• **TRY IT**
Return, from the material below, each line in which the word "eauto" is present.
--------
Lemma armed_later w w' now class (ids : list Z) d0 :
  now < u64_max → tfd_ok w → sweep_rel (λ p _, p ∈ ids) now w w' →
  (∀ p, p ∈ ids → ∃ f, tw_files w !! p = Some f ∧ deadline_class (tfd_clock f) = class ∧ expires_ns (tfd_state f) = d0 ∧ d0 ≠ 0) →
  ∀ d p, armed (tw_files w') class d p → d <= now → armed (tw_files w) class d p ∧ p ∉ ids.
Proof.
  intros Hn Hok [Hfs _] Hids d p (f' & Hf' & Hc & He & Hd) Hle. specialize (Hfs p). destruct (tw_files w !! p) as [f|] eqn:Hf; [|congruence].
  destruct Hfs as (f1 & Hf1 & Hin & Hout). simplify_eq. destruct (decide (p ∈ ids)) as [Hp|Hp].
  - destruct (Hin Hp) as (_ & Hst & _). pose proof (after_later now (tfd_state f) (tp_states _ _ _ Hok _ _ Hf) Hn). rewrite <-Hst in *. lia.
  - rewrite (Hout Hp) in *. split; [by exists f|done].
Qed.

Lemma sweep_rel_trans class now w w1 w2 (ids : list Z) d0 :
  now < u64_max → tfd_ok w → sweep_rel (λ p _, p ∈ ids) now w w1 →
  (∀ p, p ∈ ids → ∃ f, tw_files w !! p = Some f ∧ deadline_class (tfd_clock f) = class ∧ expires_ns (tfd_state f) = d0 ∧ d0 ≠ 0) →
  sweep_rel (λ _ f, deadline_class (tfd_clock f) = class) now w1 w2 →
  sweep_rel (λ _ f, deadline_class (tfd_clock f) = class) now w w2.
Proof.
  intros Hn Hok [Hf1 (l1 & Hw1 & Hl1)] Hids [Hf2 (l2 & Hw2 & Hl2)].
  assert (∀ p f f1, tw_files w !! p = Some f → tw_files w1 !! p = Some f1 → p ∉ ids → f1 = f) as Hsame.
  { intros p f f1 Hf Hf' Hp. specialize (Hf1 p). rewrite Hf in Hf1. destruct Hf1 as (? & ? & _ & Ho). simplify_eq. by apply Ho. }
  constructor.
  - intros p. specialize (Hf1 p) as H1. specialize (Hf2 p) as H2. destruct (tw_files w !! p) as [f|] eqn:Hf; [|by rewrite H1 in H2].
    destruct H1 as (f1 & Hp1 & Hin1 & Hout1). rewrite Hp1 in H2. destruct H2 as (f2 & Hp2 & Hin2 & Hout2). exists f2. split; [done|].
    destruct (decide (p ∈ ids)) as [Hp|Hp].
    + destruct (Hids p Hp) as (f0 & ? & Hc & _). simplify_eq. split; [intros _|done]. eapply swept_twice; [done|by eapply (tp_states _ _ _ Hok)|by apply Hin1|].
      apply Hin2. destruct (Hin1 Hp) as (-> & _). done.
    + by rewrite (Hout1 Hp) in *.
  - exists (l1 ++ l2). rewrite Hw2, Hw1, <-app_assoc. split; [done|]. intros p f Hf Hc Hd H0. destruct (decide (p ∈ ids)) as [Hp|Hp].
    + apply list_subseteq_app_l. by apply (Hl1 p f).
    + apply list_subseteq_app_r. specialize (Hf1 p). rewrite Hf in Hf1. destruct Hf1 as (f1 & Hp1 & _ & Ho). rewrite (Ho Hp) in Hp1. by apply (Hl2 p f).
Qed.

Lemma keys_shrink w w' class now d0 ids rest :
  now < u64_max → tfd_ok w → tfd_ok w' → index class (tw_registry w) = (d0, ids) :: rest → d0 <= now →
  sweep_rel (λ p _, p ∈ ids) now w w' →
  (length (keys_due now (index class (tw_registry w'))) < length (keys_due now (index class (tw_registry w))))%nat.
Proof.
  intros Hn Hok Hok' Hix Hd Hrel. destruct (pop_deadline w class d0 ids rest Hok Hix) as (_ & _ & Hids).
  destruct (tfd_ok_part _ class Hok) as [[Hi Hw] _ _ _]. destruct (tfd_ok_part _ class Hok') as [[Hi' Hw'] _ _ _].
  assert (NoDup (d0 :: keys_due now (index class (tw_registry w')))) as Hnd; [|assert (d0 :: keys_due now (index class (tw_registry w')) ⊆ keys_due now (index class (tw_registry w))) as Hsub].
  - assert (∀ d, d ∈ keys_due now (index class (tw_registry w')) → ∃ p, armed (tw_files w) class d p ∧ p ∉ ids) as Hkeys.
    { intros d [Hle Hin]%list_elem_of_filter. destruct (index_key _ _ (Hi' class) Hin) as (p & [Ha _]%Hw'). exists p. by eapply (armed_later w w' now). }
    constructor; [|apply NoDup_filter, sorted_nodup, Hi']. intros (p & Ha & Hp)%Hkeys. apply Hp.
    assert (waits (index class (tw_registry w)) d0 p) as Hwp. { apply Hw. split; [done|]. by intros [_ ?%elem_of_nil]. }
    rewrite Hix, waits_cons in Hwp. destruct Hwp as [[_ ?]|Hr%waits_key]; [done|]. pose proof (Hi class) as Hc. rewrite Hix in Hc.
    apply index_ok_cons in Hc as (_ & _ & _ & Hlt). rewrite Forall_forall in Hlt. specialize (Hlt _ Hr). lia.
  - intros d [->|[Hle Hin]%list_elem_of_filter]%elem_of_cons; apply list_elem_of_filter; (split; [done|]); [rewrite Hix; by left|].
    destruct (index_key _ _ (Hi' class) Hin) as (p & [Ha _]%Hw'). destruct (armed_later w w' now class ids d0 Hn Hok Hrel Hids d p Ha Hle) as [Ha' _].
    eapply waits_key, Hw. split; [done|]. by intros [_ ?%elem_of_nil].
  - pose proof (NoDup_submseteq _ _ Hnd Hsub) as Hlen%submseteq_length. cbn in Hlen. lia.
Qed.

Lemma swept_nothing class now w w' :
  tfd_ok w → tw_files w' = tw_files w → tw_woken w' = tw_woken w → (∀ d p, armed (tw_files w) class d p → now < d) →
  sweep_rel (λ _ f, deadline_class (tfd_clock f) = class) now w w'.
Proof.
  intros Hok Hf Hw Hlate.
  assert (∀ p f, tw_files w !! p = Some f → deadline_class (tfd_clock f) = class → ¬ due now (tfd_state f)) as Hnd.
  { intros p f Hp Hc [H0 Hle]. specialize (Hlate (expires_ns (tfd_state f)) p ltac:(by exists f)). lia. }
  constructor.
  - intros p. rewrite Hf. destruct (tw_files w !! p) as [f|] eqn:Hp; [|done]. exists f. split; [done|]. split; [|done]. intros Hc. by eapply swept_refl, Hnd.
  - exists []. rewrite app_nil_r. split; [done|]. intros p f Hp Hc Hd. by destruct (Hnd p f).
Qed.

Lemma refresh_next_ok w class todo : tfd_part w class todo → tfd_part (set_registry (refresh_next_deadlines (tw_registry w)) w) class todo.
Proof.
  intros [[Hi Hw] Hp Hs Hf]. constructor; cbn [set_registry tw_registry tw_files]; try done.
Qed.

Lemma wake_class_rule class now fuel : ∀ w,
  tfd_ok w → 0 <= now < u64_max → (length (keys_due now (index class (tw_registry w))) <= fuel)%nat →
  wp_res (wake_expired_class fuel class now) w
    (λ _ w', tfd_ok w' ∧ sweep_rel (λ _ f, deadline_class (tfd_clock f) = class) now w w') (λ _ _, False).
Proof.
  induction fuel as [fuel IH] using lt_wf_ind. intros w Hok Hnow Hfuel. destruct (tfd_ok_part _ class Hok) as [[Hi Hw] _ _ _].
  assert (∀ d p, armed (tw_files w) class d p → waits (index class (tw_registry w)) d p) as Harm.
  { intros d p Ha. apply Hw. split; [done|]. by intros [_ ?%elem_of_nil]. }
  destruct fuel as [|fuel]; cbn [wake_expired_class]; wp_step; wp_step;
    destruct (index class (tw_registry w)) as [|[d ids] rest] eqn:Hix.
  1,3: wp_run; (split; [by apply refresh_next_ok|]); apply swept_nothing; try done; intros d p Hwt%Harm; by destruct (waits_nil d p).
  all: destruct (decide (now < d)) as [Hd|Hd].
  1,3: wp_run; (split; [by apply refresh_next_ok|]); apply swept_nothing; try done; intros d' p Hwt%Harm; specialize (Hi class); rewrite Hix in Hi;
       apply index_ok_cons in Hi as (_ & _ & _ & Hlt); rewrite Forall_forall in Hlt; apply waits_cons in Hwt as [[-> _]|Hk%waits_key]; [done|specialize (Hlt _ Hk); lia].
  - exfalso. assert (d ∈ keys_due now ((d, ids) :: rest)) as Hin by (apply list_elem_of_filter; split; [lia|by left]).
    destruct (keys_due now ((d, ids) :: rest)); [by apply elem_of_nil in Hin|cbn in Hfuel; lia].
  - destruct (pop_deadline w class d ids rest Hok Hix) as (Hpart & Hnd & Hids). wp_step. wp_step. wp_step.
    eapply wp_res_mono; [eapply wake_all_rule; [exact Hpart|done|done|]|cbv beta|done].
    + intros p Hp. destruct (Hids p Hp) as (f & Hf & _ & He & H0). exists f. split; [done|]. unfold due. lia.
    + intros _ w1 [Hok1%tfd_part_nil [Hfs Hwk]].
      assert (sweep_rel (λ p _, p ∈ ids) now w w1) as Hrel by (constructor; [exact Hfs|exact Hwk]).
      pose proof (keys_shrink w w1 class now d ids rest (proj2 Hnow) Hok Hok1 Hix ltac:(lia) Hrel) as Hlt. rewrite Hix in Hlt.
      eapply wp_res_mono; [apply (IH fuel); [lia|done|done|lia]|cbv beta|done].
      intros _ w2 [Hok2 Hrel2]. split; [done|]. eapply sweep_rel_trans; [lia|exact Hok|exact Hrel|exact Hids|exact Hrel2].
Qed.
--------
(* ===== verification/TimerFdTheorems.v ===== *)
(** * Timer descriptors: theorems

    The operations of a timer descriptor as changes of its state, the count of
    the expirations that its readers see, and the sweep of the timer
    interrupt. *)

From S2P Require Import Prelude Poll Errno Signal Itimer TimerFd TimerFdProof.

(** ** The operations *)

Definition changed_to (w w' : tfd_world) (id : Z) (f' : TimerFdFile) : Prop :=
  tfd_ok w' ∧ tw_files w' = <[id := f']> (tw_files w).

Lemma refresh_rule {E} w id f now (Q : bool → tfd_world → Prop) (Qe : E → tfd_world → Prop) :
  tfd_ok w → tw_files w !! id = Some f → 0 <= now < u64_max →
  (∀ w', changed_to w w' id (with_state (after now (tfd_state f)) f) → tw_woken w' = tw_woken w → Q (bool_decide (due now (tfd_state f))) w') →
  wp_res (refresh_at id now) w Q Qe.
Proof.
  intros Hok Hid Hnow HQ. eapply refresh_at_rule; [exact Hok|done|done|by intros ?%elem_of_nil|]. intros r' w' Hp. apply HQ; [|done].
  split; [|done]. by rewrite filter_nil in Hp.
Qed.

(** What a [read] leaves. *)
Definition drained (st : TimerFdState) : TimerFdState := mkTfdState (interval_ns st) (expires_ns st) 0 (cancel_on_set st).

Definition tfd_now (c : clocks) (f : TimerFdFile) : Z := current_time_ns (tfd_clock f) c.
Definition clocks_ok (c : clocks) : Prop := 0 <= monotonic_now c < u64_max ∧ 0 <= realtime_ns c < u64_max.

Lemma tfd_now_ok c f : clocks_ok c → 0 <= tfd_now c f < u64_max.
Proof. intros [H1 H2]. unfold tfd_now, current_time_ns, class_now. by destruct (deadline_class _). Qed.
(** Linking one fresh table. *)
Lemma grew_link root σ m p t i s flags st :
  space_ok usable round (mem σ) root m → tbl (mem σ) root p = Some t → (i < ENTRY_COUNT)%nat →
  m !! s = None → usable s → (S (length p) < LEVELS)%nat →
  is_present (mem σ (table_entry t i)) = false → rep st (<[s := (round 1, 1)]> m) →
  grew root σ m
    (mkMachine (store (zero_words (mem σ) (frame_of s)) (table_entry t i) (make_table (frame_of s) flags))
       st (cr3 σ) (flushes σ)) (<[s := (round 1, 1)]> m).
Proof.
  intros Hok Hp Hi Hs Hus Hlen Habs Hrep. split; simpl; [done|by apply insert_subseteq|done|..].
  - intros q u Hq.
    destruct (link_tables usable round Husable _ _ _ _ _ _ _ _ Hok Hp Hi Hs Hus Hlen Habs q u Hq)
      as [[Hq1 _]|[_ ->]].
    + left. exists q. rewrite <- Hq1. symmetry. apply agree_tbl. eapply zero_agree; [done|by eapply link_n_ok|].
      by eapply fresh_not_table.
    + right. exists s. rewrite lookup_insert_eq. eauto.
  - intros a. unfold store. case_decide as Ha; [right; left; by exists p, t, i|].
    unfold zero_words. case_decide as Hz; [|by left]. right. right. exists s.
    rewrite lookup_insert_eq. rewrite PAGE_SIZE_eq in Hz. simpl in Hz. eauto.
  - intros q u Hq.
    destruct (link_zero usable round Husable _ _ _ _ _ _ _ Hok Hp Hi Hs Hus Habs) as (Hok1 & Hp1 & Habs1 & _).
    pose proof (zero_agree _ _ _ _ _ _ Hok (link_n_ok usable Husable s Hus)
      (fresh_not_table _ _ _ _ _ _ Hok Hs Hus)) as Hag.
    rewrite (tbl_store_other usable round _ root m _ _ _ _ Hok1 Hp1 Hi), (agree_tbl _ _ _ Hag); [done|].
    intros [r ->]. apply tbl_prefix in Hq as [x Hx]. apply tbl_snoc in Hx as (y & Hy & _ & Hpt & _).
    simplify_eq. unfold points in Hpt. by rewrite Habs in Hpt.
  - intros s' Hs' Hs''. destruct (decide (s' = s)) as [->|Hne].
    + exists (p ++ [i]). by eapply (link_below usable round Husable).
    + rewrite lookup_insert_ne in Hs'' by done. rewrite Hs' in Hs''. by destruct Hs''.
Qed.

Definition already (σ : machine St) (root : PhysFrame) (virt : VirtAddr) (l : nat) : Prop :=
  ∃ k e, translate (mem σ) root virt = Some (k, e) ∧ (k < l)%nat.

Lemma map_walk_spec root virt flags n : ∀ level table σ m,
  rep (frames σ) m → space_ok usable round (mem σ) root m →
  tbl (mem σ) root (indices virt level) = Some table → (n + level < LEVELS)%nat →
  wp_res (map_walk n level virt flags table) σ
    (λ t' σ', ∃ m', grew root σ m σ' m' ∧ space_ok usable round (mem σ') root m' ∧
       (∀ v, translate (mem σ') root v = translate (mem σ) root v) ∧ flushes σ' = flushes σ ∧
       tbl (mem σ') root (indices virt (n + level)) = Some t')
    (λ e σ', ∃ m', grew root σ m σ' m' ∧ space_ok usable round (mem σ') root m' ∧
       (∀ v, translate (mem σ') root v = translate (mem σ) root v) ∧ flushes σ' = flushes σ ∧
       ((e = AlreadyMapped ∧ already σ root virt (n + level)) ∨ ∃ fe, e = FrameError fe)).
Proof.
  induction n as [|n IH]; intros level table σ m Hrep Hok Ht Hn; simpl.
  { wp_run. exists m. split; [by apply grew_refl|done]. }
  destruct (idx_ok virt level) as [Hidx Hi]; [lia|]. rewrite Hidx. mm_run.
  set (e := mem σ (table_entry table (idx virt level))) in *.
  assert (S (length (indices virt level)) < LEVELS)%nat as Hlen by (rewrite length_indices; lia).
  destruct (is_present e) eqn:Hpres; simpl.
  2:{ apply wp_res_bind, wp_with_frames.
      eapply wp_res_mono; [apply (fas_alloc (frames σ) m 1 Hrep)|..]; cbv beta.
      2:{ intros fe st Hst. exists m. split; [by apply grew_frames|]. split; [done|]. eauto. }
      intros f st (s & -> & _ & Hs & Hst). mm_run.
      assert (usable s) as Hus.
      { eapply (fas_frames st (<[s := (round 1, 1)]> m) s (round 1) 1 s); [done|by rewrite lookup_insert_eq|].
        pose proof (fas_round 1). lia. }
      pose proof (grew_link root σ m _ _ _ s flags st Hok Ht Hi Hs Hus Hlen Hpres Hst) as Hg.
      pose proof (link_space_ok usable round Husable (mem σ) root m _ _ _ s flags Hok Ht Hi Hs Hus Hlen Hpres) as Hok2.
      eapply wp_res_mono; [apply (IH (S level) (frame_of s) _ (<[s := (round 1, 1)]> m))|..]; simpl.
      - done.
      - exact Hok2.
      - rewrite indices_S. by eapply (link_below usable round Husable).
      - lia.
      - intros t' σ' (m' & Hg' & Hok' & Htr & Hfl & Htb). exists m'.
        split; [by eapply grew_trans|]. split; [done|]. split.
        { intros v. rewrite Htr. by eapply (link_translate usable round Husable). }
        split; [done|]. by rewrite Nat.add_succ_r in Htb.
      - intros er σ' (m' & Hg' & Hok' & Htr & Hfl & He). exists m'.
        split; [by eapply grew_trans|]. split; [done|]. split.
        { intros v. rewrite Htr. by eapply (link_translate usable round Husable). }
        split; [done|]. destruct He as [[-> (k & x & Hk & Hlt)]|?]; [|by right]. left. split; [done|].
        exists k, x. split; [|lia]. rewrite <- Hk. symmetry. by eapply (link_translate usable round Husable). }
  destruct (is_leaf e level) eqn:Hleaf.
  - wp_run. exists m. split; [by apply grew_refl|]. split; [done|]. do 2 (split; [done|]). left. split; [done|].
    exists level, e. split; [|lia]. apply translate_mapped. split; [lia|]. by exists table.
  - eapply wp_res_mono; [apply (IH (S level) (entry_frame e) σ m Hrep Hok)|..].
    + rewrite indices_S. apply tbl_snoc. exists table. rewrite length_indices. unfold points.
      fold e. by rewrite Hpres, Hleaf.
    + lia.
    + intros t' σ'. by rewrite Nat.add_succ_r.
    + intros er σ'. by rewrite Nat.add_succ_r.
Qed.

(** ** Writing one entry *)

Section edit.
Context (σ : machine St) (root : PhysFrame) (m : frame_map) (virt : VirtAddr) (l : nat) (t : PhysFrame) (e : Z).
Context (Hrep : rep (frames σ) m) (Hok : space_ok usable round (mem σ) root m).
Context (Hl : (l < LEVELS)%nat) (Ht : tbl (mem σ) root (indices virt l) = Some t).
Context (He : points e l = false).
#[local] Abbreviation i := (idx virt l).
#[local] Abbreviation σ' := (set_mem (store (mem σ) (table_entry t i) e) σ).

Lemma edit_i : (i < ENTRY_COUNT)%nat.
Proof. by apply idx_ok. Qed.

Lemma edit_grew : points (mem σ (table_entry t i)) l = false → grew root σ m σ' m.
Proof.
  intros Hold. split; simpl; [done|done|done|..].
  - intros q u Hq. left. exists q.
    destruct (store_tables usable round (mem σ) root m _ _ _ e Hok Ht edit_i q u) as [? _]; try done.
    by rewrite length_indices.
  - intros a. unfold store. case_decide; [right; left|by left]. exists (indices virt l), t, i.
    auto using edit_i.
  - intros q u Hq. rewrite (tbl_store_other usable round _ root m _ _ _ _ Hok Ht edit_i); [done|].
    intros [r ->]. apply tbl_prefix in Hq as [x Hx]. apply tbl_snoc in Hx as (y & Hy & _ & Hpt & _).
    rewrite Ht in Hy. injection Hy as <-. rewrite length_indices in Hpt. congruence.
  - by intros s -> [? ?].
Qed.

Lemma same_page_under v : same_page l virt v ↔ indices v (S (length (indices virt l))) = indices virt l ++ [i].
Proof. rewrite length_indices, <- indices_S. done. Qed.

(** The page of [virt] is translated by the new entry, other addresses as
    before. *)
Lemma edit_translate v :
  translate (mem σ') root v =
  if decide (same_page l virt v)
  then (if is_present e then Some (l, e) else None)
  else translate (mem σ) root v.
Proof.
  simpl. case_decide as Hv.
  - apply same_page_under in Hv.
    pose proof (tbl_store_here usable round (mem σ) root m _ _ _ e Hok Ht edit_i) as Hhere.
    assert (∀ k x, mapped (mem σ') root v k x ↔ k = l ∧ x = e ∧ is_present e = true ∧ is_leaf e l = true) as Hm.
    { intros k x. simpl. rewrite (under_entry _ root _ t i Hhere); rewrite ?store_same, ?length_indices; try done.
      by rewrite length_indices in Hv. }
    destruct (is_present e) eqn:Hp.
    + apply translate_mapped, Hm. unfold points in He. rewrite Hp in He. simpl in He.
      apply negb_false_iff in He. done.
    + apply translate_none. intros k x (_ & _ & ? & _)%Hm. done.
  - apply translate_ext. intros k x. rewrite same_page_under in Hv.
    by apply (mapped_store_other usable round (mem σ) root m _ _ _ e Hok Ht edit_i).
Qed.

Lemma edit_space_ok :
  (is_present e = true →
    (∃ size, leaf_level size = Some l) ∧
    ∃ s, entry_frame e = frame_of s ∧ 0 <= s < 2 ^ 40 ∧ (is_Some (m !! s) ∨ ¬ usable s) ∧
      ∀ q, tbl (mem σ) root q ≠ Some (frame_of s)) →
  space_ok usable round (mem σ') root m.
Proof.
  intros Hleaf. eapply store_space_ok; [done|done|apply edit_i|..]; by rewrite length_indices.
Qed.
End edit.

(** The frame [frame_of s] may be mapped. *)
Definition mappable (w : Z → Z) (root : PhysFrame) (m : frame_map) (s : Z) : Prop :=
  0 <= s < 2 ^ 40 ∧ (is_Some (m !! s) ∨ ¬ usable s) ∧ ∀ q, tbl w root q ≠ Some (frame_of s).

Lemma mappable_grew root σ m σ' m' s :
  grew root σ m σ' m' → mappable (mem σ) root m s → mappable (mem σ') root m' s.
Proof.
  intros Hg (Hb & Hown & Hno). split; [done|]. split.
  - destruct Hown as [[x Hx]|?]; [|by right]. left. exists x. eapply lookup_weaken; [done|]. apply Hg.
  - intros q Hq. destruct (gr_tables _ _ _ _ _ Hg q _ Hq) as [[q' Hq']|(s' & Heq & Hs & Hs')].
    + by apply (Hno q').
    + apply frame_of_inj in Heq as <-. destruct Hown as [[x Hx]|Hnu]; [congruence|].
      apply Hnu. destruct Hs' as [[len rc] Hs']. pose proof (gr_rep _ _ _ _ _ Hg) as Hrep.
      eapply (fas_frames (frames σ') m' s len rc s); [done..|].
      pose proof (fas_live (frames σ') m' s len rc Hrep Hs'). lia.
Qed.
--------
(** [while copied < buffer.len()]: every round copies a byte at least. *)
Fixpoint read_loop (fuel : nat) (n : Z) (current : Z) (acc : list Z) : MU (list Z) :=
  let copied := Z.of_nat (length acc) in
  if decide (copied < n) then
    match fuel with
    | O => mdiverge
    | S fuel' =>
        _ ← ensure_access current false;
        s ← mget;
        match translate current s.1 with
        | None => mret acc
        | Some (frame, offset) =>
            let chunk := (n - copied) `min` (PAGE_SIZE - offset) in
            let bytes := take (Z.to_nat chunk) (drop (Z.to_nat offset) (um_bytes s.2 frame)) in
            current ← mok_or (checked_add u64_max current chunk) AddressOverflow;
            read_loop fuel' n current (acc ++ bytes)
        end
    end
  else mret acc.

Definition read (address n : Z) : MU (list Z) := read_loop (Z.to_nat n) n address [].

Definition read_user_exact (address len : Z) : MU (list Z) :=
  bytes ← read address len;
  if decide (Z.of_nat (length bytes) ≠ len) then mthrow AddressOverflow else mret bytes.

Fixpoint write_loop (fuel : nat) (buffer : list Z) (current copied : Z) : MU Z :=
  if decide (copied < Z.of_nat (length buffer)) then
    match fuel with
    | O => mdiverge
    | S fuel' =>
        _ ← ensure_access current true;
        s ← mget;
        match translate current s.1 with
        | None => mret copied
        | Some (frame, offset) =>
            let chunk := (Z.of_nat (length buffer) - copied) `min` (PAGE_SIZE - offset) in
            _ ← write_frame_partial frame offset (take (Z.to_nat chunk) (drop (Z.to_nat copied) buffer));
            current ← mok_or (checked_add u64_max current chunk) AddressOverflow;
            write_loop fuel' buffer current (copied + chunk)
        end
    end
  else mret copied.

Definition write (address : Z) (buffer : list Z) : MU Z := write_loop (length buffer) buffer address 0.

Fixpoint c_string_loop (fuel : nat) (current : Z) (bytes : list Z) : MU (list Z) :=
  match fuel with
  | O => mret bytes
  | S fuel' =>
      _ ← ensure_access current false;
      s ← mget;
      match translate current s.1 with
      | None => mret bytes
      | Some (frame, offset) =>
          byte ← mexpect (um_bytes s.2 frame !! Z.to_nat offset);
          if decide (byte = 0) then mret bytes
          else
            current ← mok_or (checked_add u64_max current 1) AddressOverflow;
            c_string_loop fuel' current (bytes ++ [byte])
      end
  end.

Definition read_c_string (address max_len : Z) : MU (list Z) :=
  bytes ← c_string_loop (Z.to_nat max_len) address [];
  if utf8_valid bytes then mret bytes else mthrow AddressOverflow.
--------
• **REPLY TO THE TASK**
    + right. exists s. rewrite lookup_insert_eq. eauto.
    rewrite lookup_insert_eq. rewrite PAGE_SIZE_eq in Hz. simpl in Hz. eauto.
      2:{ intros fe st Hst. exists m. split; [by apply grew_frames|]. split; [done|]. eauto. }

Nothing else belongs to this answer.